As for you, well you're a hero. Officer Jones even says you are likely to end up in the feel-good section of some paper.
"I'd rather not," you wince.
"Why not?" she asks looking at your funny. An African American lady with an accent that is more Chicago than Chicago she can't be more then five or six years older than you and she could not be more different than that asshole Greene when it came to questioning, though in fairness the circumstances were more favorable to you now.
"Because it's weird and uncomfortable," you give half the reason. Anyone would have done what you did and with your power it's not like you were ever in danger doing it. The other half of course is that you do not want to come near the unseen line of revealing magic. You hadn't done anything blatantly supernatural, but it must have looked at least improbable.
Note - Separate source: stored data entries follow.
(** The next lookup finds the same row. *)
Lemma meta_stored_found :
  ∃ r, plan (under_key t key rs') = [r] ∧ RiskDB.r_ID r = m ∧ RiskDB.r_InherentScore r = doc ∧ r ∈ rs' ∧ RiskDB.r_TenantID r = t.
Proof using Hst Hkey Hid Hown Hone.
  assert (Hs : ∀ r, under_key t key rs' = [r] → plan (under_key t key rs') = [r]).
  { intros r E. apply Permutation_singleton_r. rewrite <- E. apply plan_perm. }
  assert (Hin : ∀ r, under_key t key rs' = [r] → r ∈ rs' ∧ RiskDB.r_TenantID r = t).
  { intros r E. assert (Hr : r ∈ under_key t key rs') by (rewrite E; left).
    apply elem_of_select_where in Hr as [[E1%bool_decide_eq_true _]%andb_prop ?]. done. }
  destruct Hst as [(r & rest & Hp & Em & Er)|(Hp & r & Er & Em & Et & E & _)].
  - assert (Hu : under_key t key rs = [r]).
    { pose proof (plan_perm (under_key t key rs)) as P. rewrite Hp in P.
      destruct (under_key t key rs) as [|x [|]]; [by apply Permutation_nil_r in P| |simpl in Hone; lia].
      apply Permutation_singleton_r in P. by injection P as ->. }
    assert (Hnew : under_key t key rs' = [RiskDB.set_inherent now doc r]).
    { rewrite Er. unfold under_key. rewrite select_where_update.
      - fold (under_key t key rs). rewrite Hu. cbn. unfold RiskDB.at_key.
        assert (Hr : r ∈ under_key t key rs) by (rewrite Hu; left).
        apply elem_of_select_where in Hr as [[E1%bool_decide_eq_true _]%andb_prop _]. by rewrite Em, !bool_decide_eq_true_2.
      - intros x Hx Hk. rewrite Em in Hk. destruct (the_updated r rest x Hp Hx Hk) as [-> [Hq _]%elem_of_select_where].
        split; [done|]. apply andb_prop in Hq as [Hq _]. simpl. rewrite Hq, Hkey. by rewrite bool_decide_eq_true_2. }
    exists (RiskDB.set_inherent now doc r). destruct (Hin _ Hnew). by split_and!; [apply Hs|..].
  - assert (Hnil : under_key t key rs = []).
    { apply Permutation_nil_r. rewrite <- plan_perm. by rewrite Hp. }
    assert (Hnew : under_key t key rs' = [r]).
    { rewrite Er. unfold under_key. rewrite select_where_app. fold (under_key t key rs). rewrite Hnil. simpl.
      unfold select_where. rewrite filter_cons, filter_nil, decide_True; [done|]. by rewrite E, Hkey, !bool_decide_eq_true_2. }
    exists r. destruct (Hin _ Hnew). by split_and!; [apply Hs|..].
Qed.
End Repeat.
Lemma counted_same t rule ws w w' :
  NoDup (RiskDB.r_ID <$> RiskDB.risks (register (db w))) →
  filter (λ r, isRuleGenerated (RiskDB.r_InherentScore r) = false) (RiskDB.risks (register (db w'))) =
  filter (λ r, isRuleGenerated (RiskDB.r_InherentScore r) = false) (RiskDB.risks (register (db w))) →
  counted t rule ws w' = counted t rule ws w.
Proof using.
  intros Hn E. unfold counted, ListCandidateRisksForRule. f_equal. apply filter_oldest_first.
  - unfold select_where. eapply sublist_NoDup; [exact Hn|]. apply fmap_sublist, sublist_filter.
  - unfold select_where. rewrite !list_filter_filter.
    assert (Hswap : ∀ (p : RiskDB.Row → bool) (l : list RiskDB.Row), filter (λ r, isRuleGenerated (RiskDB.r_InherentScore r) = false ∧ p r = true) l =
                      filter (λ r, p r = true) (filter (λ r, isRuleGenerated (RiskDB.r_InherentScore r) = false) l)).
    { intros p l. rewrite list_filter_filter. apply list_filter_iff. tauto. }
    by rewrite !Hswap, E.
Qed.

Lemma evaluateRule_fires env n t row rule w sev l i m w1 ev w' :
  Unmarshal_rule (ar_RuleBody row) = Some rule →
  let ws := window_start (env_clock env n) row in
  let cs := counted t rule ws w in
  let risks := Z.of_nat (length cs) in
  ar_MinRisks row ≤ risks → ar_MinTeams row ≤ teams_of cs →
  ComputeRuleSeverity (SeverityFunction rule) cs.*2 (CustomRego rule) = Ok sev → DeriveGridCell sev = (l, i) →
  upsertMetaRisk env (env_newID env (2 * n)%nat) t rule (ar_ID row) (windowKey (ar_ID row) ws) ws sev l i risks
    (meta_category cs.*1) (plan (remove_dups (cs.*1 ≫= RiskDB.r_Themes))) (RiskDB.r_ID <$> cs.*1) w = (Ok m, w1) →
  writeEvaluation env (env_newID env (2 * n + 1)%nat) t (ar_ID row) "fired" risks (teams_of cs) (Some ws) (Some m) w1 = (Ok ev, w') →
  evaluateRule env n t row w = (Ok ev, w').
Proof using.
  cbv zeta. intros Hu Hr Ht Hs Hg Hm Hw. unfold evaluateRule. rewrite Hu. cbv zeta.
  unfold mbind at 1, tx_bind at 1. cbn [tx_gets].
  fold (counted t rule (window_start (env_clock env n) row) w). set (cs := counted _ _ _ _) in *. fold (teams_of cs).
  rewrite !length_fmap, !(proj2 (Z.leb_le _ _)) by done. cbn [andb negb].
  unfold mbind at 1, tx_bind at 1, tx_lift at 1. rewrite Hs, Hg. unfold mbind at 1, tx_bind at 1. by rewrite Hm.
Qed.

Lemma upsert_found env id t rule k key ws sev l i n cat themes cs w r doc :
  plan (under_key t key (RiskDB.risks (register (db w)))) = [r] → r ∈ RiskDB.risks (register (db w)) → RiskDB.r_TenantID r = t →
  jsonb_in (render go_quote (meta_score rule key ws sev l i n)) = Some doc →
  (∀ c, c ∈ cs → RiskDB.r_ID r ≠ c ∧ linked (RiskDB.r_ID r) c (RiskDB.risk_aggregations (register (db w)))) →
  upsertMetaRisk env id t rule k key ws sev l i n cat themes cs w =
  (Ok (RiskDB.r_ID r), set_register w (RiskDB.set_risks (register (db w))
     (update_where (RiskDB.at_key t (RiskDB.r_ID r)) (RiskDB.set_inherent (env_now env) doc) (RiskDB.risks (register (db w)))))).
Proof using.
  intros Hp Hr Ht Hj Hl. unfold upsertMetaRisk, tx_try, GetRuleMetaRiskByKey, on_register at 1, RiskDB.GetRiskByAggregationKey.
  fold (under_key t key (RiskDB.risks (register (db w)))). rewrite Hp. cbn [RiskDB.one]. rewrite set_register_id.
  unfold mbind at 1, tx_bind at 1, exec at 1, run at 1, tx_try, on_register, RiskDB.UpdateMetaRiskInherentScore. rewrite Hj.
  unfold RiskDB.update_risk. destruct (updated_rows _ _ _) eqn:E.
  - exfalso. eapply (not_elem_of_nil (RiskDB.set_inherent (env_now env) doc r)). rewrite <- E. unfold updated_rows.
    apply list_elem_of_fmap_2, elem_of_select_where. unfold RiskDB.at_key. by rewrite !bool_decide_eq_true_2.
  - unfold mret, tx_ret. cbv iota beta. unfold mbind, tx_bind. by rewrite linkChildren_again.
Qed.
"Them's the breaks," she says sympathetically. "You had phones pointed right at you all through the thing. No way the news is going to miss the chance at that especially to pad out a slow day."
The two of you are alone in the room, the principal had decided to go do principal things and Tim was back in class. You decide to take a chance: "They were pushing him into leaning out that window, not physically maybe, but it amounts to the same thing."
"Noticed that did ya?" She gives you another quick once over. "You'd make a good cop, people with a good eye for trouble like that are rare, ones whose first instinct it is to rush in and help rarer."
"Wouldn't that make me a loose canon?" you joke.
"But damn it you'd get results," Officer Jones laughs as she finishes the other part of the old cop drama saw. She shakes her head. "You be careful now, I'd tell you to stay out of trouble but I don't think you'd listen."
"What about Tim?" you ask.
"Can't exactly arrest his 'friends' on suspicion of bullying, that's up to the school to deal with." She drops her voice a little. "Though between you and me if someone were to put the fear of God into the lot of them that'd probably work out fine too."
You nod, biting back a smile. It's the last week of school so it probably wouldn't do much good to deal out any
instruction now for them to forget over the summer, but if they are still at it next year... well you have a good memory.
The rest of the day passes quickly in a flurry of impressed whispers and people who are trying a little too hard not to be impressed. At least Izzy and Alec are good about not bringing it up. Before you know it school's out.
***
The Chicago Duelist's Association is not particularly large, but it is well respected in self-selecting circle of people who still hit eat other with broadswords for fun. Dad's an instructor on the weekends when he has the time so when he asks for the keys to the sale for a few hours on a weekday he has no trouble getting them. So the two of you make your way onto the polished wooden floor of the echoing mirror-fenced room, bag of clanking weapons in tow.
Dad brought plenty of swords, but he sets the Sword aside for this one. There is a part of you that really wants to see how you would do against that, but to do that you have to prove that normal steel just isn't enough.
How do you approach the first bout?
[] Defensively
-[] Write in stunt
[] Offensively
-[] Write in stunt
[] Write in
OOC: The Chicago Duelist's Association is made up, I'm going to try to keep a balance where the big national or international organizations are like in our world and the smaller you go the more divergent it gets so that when we get down to individual people they are all purely fictional.